Whenever a line below includes the word "error", copy that line.

*** PROVIDED INFORMATION Section Begins ***

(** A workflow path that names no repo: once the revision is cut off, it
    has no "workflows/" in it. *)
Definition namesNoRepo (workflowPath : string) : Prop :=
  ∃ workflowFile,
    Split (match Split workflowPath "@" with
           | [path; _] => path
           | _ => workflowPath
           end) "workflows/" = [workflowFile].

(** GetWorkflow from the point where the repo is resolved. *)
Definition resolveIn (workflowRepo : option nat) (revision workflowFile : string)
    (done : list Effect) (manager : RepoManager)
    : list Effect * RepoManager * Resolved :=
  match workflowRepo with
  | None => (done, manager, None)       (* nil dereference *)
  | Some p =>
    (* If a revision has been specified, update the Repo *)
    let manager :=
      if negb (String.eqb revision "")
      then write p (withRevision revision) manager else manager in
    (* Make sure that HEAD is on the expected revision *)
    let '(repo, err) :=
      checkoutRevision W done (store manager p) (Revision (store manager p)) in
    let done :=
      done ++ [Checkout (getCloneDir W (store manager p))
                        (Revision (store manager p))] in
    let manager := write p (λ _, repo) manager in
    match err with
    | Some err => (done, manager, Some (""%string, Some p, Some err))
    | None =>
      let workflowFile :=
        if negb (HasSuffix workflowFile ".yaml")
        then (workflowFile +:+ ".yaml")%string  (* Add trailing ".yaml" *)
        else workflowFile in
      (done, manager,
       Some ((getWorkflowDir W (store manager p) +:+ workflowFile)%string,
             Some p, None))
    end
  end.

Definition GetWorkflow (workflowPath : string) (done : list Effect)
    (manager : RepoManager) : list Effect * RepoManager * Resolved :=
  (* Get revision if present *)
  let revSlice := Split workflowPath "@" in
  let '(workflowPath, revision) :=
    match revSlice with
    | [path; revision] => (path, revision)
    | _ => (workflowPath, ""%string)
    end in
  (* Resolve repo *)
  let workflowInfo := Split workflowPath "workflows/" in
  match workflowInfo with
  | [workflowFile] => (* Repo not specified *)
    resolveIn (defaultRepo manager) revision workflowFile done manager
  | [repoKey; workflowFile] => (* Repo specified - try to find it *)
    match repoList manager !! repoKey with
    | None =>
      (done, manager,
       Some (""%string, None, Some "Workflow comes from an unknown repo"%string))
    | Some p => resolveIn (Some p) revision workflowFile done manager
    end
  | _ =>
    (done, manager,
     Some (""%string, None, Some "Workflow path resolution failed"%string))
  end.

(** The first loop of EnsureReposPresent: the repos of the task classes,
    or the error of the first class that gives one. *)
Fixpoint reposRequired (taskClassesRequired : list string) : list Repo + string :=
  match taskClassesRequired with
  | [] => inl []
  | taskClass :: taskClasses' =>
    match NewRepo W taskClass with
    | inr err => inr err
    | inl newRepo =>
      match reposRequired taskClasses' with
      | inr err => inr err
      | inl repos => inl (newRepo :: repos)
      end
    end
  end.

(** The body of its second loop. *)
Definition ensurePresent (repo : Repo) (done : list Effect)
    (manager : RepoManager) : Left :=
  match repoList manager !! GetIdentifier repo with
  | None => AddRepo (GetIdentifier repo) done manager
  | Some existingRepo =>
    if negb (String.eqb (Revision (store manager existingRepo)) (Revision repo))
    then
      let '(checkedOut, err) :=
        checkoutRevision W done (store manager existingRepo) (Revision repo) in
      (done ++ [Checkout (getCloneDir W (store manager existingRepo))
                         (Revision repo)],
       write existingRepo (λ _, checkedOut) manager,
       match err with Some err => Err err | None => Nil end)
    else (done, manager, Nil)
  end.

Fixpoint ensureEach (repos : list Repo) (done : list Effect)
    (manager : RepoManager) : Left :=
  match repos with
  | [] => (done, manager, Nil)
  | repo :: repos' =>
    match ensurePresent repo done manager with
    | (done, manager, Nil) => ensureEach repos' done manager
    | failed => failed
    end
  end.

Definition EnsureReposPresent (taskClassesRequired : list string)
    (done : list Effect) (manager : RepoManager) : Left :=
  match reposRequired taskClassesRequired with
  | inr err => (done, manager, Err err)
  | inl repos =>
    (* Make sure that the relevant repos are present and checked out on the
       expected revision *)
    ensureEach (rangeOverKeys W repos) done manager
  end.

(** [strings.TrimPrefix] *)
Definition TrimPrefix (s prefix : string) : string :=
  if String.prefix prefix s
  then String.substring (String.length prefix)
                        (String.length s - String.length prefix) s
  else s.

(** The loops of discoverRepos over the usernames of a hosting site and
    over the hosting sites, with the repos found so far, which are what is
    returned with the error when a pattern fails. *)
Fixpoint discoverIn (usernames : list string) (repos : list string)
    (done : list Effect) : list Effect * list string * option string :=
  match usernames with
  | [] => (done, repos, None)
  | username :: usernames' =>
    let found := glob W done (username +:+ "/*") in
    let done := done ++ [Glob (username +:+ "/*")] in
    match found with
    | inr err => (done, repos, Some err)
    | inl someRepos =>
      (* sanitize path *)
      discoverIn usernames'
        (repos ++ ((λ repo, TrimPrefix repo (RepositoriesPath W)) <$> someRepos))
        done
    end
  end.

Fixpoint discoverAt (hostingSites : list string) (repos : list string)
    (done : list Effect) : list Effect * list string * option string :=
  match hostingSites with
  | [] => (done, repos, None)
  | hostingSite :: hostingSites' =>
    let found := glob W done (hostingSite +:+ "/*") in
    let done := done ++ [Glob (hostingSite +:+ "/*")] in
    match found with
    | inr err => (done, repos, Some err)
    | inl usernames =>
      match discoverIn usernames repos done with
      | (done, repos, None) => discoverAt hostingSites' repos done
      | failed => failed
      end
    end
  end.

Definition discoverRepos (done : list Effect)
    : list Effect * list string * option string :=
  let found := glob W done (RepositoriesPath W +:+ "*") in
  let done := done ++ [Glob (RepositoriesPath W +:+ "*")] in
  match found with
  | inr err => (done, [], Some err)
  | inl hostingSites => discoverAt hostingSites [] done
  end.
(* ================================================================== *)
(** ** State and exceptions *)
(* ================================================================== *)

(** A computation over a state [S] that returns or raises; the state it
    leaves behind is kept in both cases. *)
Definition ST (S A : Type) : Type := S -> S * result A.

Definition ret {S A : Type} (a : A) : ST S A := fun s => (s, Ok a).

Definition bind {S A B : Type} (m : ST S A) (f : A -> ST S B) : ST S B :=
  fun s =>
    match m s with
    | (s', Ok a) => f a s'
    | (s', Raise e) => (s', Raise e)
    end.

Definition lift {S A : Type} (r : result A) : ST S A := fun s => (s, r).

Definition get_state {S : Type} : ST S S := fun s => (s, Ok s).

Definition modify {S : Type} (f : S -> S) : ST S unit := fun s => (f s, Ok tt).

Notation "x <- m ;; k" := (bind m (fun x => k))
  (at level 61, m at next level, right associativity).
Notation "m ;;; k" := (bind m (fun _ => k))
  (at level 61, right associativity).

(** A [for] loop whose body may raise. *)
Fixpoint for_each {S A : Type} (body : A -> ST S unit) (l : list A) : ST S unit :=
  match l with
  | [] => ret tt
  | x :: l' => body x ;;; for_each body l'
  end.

*** PROVIDED INFORMATION Section Ends ***

▶ _OUTPUT BELOW_:
    or the error of the first class that gives one. *)
    returned with the error when a pattern fails. *)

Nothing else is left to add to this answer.